Figure 7

Effects of IL-1beta gene silencing on CPT-induced senescence in U87-MG cells. A. Real- time analysis of IL-1beta gene silencing. IL-1beta mRNA levels were significantly reduced (** p < 0.01, Student's t-test) with respect to mRNA level of the non silenced CPT-treated cells. IL1-B relative expression was obtained by performing the comparative method [48]. Firstly, data were normalized to GAPDH, then to a calibrator, consisting of mRNA obtained from CPT treated cells.
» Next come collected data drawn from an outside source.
(** A row of the engine [silent_mixer] at the end of the track, its queue
    empty. *)
Definition ended_input : @Input copy_resampler :=
  @mkInput copy_resampler silent_track 10 (replicate 8 1) 0 0 tt.

(** The row of the engine [onbeat_mixer]. *)
Definition onbeat_input : @Input copy_resampler :=
  @mkInput copy_resampler ramp_track 1 (replicate 8 0) 0 0 tt.

(** * Theorems *)

Section DownmixFacts.
Import Downmix.

Lemma clear_columns_length from to row :
  length (clear_columns from to row) = length row.
Proof.
  unfold clear_columns. generalize (seq from (to - from)) as js.
  intros js; revert row; induction js as [|j js IH]; intros row; simpl; [done|].
  by rewrite IH, length_insert.
Qed.

Lemma insert_false_lookup (r : list bool) (k j : nat) :
  <[k := false]> r !! j =
    if decide (k = j) then (λ _, false) <$> r !! j else r !! j.
Proof.
  destruct (decide (k = j)) as [->|Hne].
  - destruct (r !! j) as [b|] eqn:Hr.
    + by rewrite list_lookup_insert_eq by (by eapply lookup_lt_Some).
    + by rewrite list_insert_ge, Hr by (by apply lookup_ge_None).
  - by rewrite list_lookup_insert_ne.
Qed.

Lemma clear_columns_lookup from to row j :
  clear_columns from to row !! j =
    if decide (from <= j < to)%nat then (λ _, false) <$> row !! j else row !! j.
Proof.
  unfold clear_columns.
  assert (G : ∀ (js : list nat) (r : list bool),
      foldl (λ r j, <[j := false]> r) r js !! j =
      if decide (j ∈ js) then (λ _, false) <$> r !! j else r !! j).
  { induction js as [|k js IH]; intros r; [done|].
    cbn [foldl]. rewrite IH, insert_false_lookup.
    destruct (decide (j ∈ js)) as [Hin|Hnin], (decide (k = j)) as [->|Hne].
    - rewrite decide_True by (apply elem_of_cons; auto). by destruct (r !! j).
    - by rewrite decide_True by (apply elem_of_cons; auto).
    - by rewrite decide_True by (apply elem_of_cons; auto).
    - rewrite decide_False; [done|]. rewrite elem_of_cons. intuition congruence. }
  rewrite G. destruct (decide (from <= j < to)%nat) as [Hj|Hj].
  - rewrite decide_True; [done|]. apply elem_of_seq. lia.
  - rewrite decide_False; [done|]. rewrite elem_of_seq. lia.
Qed.

(** C7, as the code has it.  With [n <= mMaxNumChannels] the call returns
    true, the active channel count becomes [n], and in every track row the
    columns between the old and the new count are cleared: [n, previous)
    when the map shrinks and [previous, n) when it grows; every other entry
    keeps its value.  With [n > mMaxNumChannels] the call returns false and
    changes nothing. *)
Theorem SetNumChannels_spec (d : t) (n : nat) :
  wf d →
  let d' := (SetNumChannels d n).1 in
  let prev := mNumChannels d in
  ((n <= mMaxNumChannels d)%nat →
     (SetNumChannels d n).2 = true ∧
     mNumChannels d' = n ∧
     mNumTracks d' = mNumTracks d ∧
     mMaxNumChannels d' = mMaxNumChannels d ∧
     ∀ i j, cell d' i j =
       if decide (i < mNumTracks d ∧ (n <= j < prev ∨ prev <= j < n))%nat
       then (λ _, false) <$> cell d i j else cell d i j) ∧
  ((mMaxNumChannels d < n)%nat →
     (SetNumChannels d n).2 = false ∧ d' = d).
Proof.
  intros Hwf d' prev; subst d' prev; unfold wf in Hwf.
  unfold SetNumChannels. split; intros Hn.
  - destruct (Nat.eqb_spec (mNumChannels d) n) as [<-|Hne]; simpl.
    { repeat split; try done. intros i j. rewrite decide_False; [done|lia]. }
    destruct (Nat.ltb_spec (mMaxNumChannels d) n) as [?|_]; [lia|]; simpl.
    repeat split; try done. intros i j. unfold cell; simpl.
    rewrite list_lookup_imap. destruct (mMap d !! i) as [row|] eqn:Hrow; simpl.
    + destruct (Nat.ltb_spec i (mNumTracks d)) as [Hi|Hi].
      * rewrite !clear_columns_lookup.
        repeat case_decide; try done; try lia; by destruct (row !! j).
      * rewrite decide_False; [done|lia].
    + by case_decide.
  - destruct (Nat.eqb_spec (mNumChannels d) n) as [?|_]; [lia|].
    destruct (Nat.ltb_spec (mMaxNumChannels d) n) as [_|?]; [done|lia].
Qed.

Lemma SetNumChannels_spec_witness :
  wf grown ∧
  ((2 <= mMaxNumChannels grown)%nat →
     (SetNumChannels grown 2).2 = true ∧
     mNumChannels (SetNumChannels grown 2).1 = 2%nat ∧
     cell (SetNumChannels grown 2).1 0 1 = Some false).
Proof.
  split; [unfold wf; simpl; lia|]. intros Hn.
  destruct (SetNumChannels_spec grown 2) as [Hle _]; [unfold wf; simpl; lia|].
  destruct (Hle Hn) as (Hok & Hnum & _ & _ & Hcell).
  split; [exact Hok|]. split; [exact Hnum|]. rewrite Hcell. reflexivity.
Defined.

(** C7 as worded fails when the map grows: column 1 lies outside
    [2, 1) and is cleared all the same. *)
Lemma SetNumChannels_grow_clears :
  wf grown ∧ (SetNumChannels grown 2).2 = true ∧
  ¬ only_dropped_columns_change grown 2.
Proof.
  split; [unfold wf; simpl; lia|]. split; [reflexivity|].
  intros H. specialize (H 0%nat 1%nat). vm_compute in H.
  assert (Hc : Some false = Some true) by (apply H; lia). discriminate Hc.
Qed.

End DownmixFacts.

(** ** Comparisons of doubles *)

Lemma Qltb_lt (x y : Q) : Qltb x y = true ↔ x < y.
Proof.
  unfold Qltb. rewrite negb_true_iff. split.
  - intros H. apply Qnot_le_lt. intros Hle. apply Qle_bool_iff in Hle. congruence.
  - intros H. destruct (Qle_bool y x) eqn:E; [|done].
    apply Qle_bool_iff in E. lra.
Qed.

Lemma Qltb_ge (x y : Q) : Qltb x y = false ↔ y <= x.
Proof.
  unfold Qltb. rewrite negb_false_iff. apply Qle_bool_iff.
Qed.

Lemma Qle_bool_gt (x y : Q) : Qle_bool x y = false ↔ y < x.
Proof.
  split.
  - intros H. apply Qnot_le_lt. intros Hle. apply Qle_bool_iff in Hle. congruence.
  - intros H. destruct (Qle_bool x y) eqn:E; [|done].
    apply Qle_bool_iff in E. lra.
Qed.

(** Case analysis on every comparison in sight. *)
Ltac qcases :=
  repeat match goal with
  | |- context [Qltb ?a ?b] =>
      let E := fresh "E" in
      destruct (Qltb a b) eqn:E;
      [apply Qltb_lt in E | apply Qltb_ge in E]
  | |- context [Qle_bool ?a ?b] =>
      let E := fresh "E" in
      destruct (Qle_bool a b) eqn:E;
      [apply Qle_bool_iff in E | apply Qle_bool_gt in E]
  | _ : context [Qltb ?a ?b] |- _ =>
      let E := fresh "E" in
      destruct (Qltb a b) eqn:E;
      [apply Qltb_lt in E | apply Qltb_ge in E]
  | _ : context [Qle_bool ?a ?b] |- _ =>
      let E := fresh "E" in
      destruct (Qle_bool a b) eqn:E;
      [apply Qle_bool_iff in E | apply Qle_bool_gt in E]
  end.

Lemma std_min_le (a b : Q) : std_min a b <= a ∧ std_min a b <= b.
Proof. unfold std_min; qcases; lra. Qed.

Lemma std_max_ge (a b : Q) : a <= std_max a b ∧ b <= std_max a b.
Proof. unfold std_max; qcases; lra. Qed.

Lemma DBL_MAX_pos : 0 < DBL_MAX.
Proof. reflexivity. Qed.

Lemma DBL_MAX_pos_b : Qltb 0 DBL_MAX = true.
Proof. apply Qltb_lt, DBL_MAX_pos. Qed.

Lemma DBL_MAX_not_neg : Qltb DBL_MAX 0 = false.
Proof. reflexivity. Qed.

(** ** Reposition and speed *)

Section RepositionFacts.
Context `{MC : MixerConstants} `{RO : ResampleOps}.

Lemma Forall2_imap_same {A B} (P : B → A → Prop) (f : nat → A → B)
    (l : list A) :
  (∀ i x, P (f i x) x) → Forall2 P (imap f l) l.
Proof.
  intros H. revert f H. induction l as [|x l IH]; intros f H; simpl.
  - constructor.
  - constructor; [apply H|]. apply IH. intros i y. apply H.
Qed.

Lemma MakeResamplers_inputs (s : Mixer) :
  Forall2 (λ inp' inp,
      mInputTrack inp' = mInputTrack inp ∧ mSamplePos inp' = mSamplePos inp ∧
      mQueueStart inp' = mQueueStart inp ∧ mQueueLen inp' = mQueueLen inp ∧
      ∃ a b, mResample inp' = Resample_new (mHighQuality s) a b)
    (mInputs (MakeResamplers s)) (mInputs s).
Proof.
  unfold MakeResamplers; simpl. apply Forall2_imap_same.
  intros i x; simpl. eauto 10.
Qed.

Lemma Reposition_time (s : Mixer) (t : double) (bSkipping : bool) :
  mTime (Reposition s t bSkipping) =
    (if backwards s then std_clamp t (mT1 s) (mT0 s)
     else std_clamp t (mT0 s) (mT1 s)) ∧
  mT0 (Reposition s t bSkipping) = mT0 s ∧
  mT1 (Reposition s t bSkipping) = mT1 s ∧
  mSpeed (Reposition s t bSkipping) = mSpeed s.
Proof.
  unfold Reposition, backwards. cbn [mT0 mT1 mTime set_mTime].
  destruct bSkipping, (Qltb (mT1 s) (mT0 s)); repeat split; reflexivity.
Qed.

Lemma Reposition_inputs (s : Mixer) (t : double) (bSkipping : bool) :
  Forall2 (λ inp' inp,
      mInputTrack inp' = mInputTrack inp ∧
      mSamplePos inp' =
        TimeToLongSamples (mInputTrack inp') (mTime (Reposition s t bSkipping)) ∧
      mQueueStart inp' = 0%Z ∧ mQueueLen inp' = 0%Z ∧
      (bSkipping = true →
       ∃ a b, mResample inp' = Resample_new (mHighQuality s) a b))
    (mInputs (Reposition s t bSkipping)) (mInputs s).
Proof.
  destruct (Reposition_time s t bSkipping) as (Ht & _).
  rewrite Ht. clear Ht.
  unfold Reposition, MakeResamplers, backwards; simpl.
  destruct bSkipping, (Qltb (mT1 s) (mT0 s)); simpl.
  1,2: rewrite imap_fmap; apply Forall2_imap_same; intros i x; simpl; eauto 10.
  all: rewrite <- (imap_const (λ inp, mkInput _ _ _ _ _ _));
    apply Forall2_imap_same; intros i x; simpl; repeat split; done.
Qed.

(** C2.  After [Reposition(t, false)] the current time is [t] clamped
    into [min(T0,T1), max(T0,T1)], and every input has its cursor at
    [TimeToLongSamples] of that time and an empty queue starting at 0. *)
Theorem Reposition_then_current_time (s : Mixer) (t : double) :
  let s' := Reposition s t false in
  MixGetCurrentTime s' ==
    std_clamp t (std_min (mT0 s) (mT1 s)) (std_max (mT0 s) (mT1 s)) ∧
  Forall2 (λ inp' inp,
      mInputTrack inp' = mInputTrack inp ∧
      mSamplePos inp' =
        TimeToLongSamples (mInputTrack inp') (MixGetCurrentTime s') ∧
      mQueueStart inp' = 0%Z ∧ mQueueLen inp' = 0%Z)
    (mInputs s') (mInputs s).
Proof.
  intros s'; subst s'. split.
  - unfold MixGetCurrentTime.
    destruct (Reposition_time s t false) as (-> & _).
    unfold backwards, std_clamp, std_min, std_max. qcases; lra.
  - eapply Forall2_impl; [apply Reposition_inputs|].
    unfold MixGetCurrentTime. intros x y (? & ? & ? & ? & _). done.
Qed.

(** C6.  [SetSpeedForKeyboardScrubbing] always leaves the speed at
    [|speed|].  When the sign of [speed] disagrees with the direction of
    play, the bounds become 0 and the largest double, with the largest
    double at the far end of the new direction, the direction flips, and
    the engine is repositioned at [startTime] with every resampler made
    anew. *)
Theorem SetSpeedForKeyboardScrubbing_spec (s : Mixer)
    (speed startTime : double) :
  let s' := SetSpeedForKeyboardScrubbing s speed startTime in
  mSpeed s' = fabs speed ∧
  (direction_changed s speed →
     (mT0 s', mT1 s') =
       (if Qltb 0 speed then (0, DBL_MAX) else (DBL_MAX, 0)) ∧
     backwards s' = negb (backwards s) ∧
     s' = set_times_speed
            (Reposition (set_times_speed s (mT0 s') (mT1 s') (mSpeed s))
               startTime true)
            (mT0 s') (mT1 s') (fabs speed) ∧
     mTime s' = std_clamp startTime 0 DBL_MAX ∧
     Forall2 (λ inp' inp,
         mInputTrack inp' = mInputTrack inp ∧
         mSamplePos inp' = TimeToLongSamples (mInputTrack inp') (mTime s') ∧
         mQueueStart inp' = 0%Z ∧ mQueueLen inp' = 0%Z ∧
         ∃ a b, mResample inp' = Resample_new (mHighQuality s) a b)
       (mInputs s') (mInputs s)).
Proof.
  intros s'; subst s'. unfold SetSpeedForKeyboardScrubbing.
  pose proof DBL_MAX_pos_b as Hpos. pose proof DBL_MAX_not_neg as Hneg.
  revert Hpos Hneg. generalize DBL_MAX. intros M Hpos Hneg.
  split.
  - destruct (_ || _); done.
  - intros Hdir.
    assert (Hcond : Qltb 0 speed && Qltb (mT1 s) (mT0 s)
                    || Qltb speed 0 && Qltb (mT0 s) (mT1 s) = true).
    { destruct Hdir as [[H1 H2]|[H1 H2]];
        apply Qltb_lt in H1, H2; rewrite H1, H2; simpl;
        [done|by rewrite orb_true_r]. }
    rewrite Hcond.
    assert (Hfwd : Qltb 0 speed && Qltb (mT1 s) (mT0 s) = Qltb 0 speed).
    { destruct Hdir as [[H1 H2]|[H1 H2]].
      - apply Qltb_lt in H1, H2. by rewrite H1, H2.
      - assert (Qltb 0 speed = false) as -> by (apply Qltb_ge; lra). done. }
    rewrite Hfwd.
    assert (Hbw : backwards s = Qltb 0 speed).
    { unfold backwards. destruct Hdir as [[H1 H2]|[H1 H2]].
      - apply Qltb_lt in H1, H2. by rewrite H1, H2.
      - assert (Qltb 0 speed = false) as -> by (apply Qltb_ge; lra).
        apply Qltb_ge. lra. }
    rewrite Hbw. clear Hcond Hfwd Hbw Hdir.
    destruct (Qltb 0 speed).
    + set (s1 := set_times_speed s 0 M (mSpeed s)).
      destruct (Reposition_time s1 startTime true) as (Ht & H0 & H1 & Hsp).
      cbn [mT0 mT1 mTime mSpeed mInputs set_times_speed fst snd].
      rewrite H0, H1. cbn [mT0 mT1 s1 set_times_speed].
      split; [reflexivity|]. split.
      { unfold backwards. cbn [mT0 mT1 set_times_speed]. exact Hneg. }
      split; [reflexivity|]. split.
      { rewrite Ht. unfold backwards. cbn [mT0 mT1 s1 set_times_speed].
        by rewrite Hneg. }
      pose proof (Reposition_inputs s1 startTime true) as Hin.
      eapply Forall2_impl; [exact Hin|].
      intros x y (A1 & A2 & A3 & A4 & Hr).
      exact (conj A1 (conj A2 (conj A3 (conj A4 (Hr eq_refl))))).
    + set (s1 := set_times_speed s M 0 (mSpeed s)).
      destruct (Reposition_time s1 startTime true) as (Ht & H0 & H1 & Hsp).
      cbn [mT0 mT1 mTime mSpeed mInputs set_times_speed fst snd].
      rewrite H0, H1. cbn [mT0 mT1 s1 set_times_speed].
      split; [reflexivity|]. split.
      { unfold backwards. cbn [mT0 mT1 set_times_speed]. exact Hpos. }
      split; [reflexivity|]. split.
      { rewrite Ht. unfold backwards. cbn [mT0 mT1 s1 set_times_speed].
        by rewrite Hpos. }
      pose proof (Reposition_inputs s1 startTime true) as Hin.
      eapply Forall2_impl; [exact Hin|].
      intros x y (A1 & A2 & A3 & A4 & Hr).
      exact (conj A1 (conj A2 (conj A3 (conj A4 (Hr eq_refl))))).
Qed.

End RepositionFacts.

(** ** Construction *)

Section ConstructionFacts.
Context `{MC : MixerConstants} `{RO : ResampleOps}.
The results were expressed as 2^^-ΔΔCt, where ΔCt of each sample was defined as Ct_{(target gene = IL1-beta)} - Ct_GAPDH, and ΔΔCt = ΔCt_{(sample = cDNA from CPT+iRNAs treated cells)} - ΔCt calibrator_{(cDNA from CPT treated cells)}. ΔΔCt calibrator is always equal to 0 so that 2^^-ΔΔCt is always 1. B. SA-β gal activity, in response to 1 μM CPT, was quantified in U87-MG cells in the presence or in the absence of IL-1beta gene silencing. DMSO, solvent control. Bars, standard error. * p < 0.05, Student's t-test. C. 250 cells from either CPT and solvent exposed cells or IL-1beta-silenced/CPT-treated U87-MG cells were sub-cultured in fresh medium in five replicates. Cells were maintained in culture for 10 days, with bi-weekly medium changes, then were fixed with methanol, stained with 10% aqueous Giemsa and scored for colony formation. Only colonies containing more than 50 cells were counted. Clonal efficiency was calculated as the mean number of colonies per plate with respect to the solvent. Bars, standard error. * p < 0.05, Student's t-test. ** p < 0.01, Student's t-test.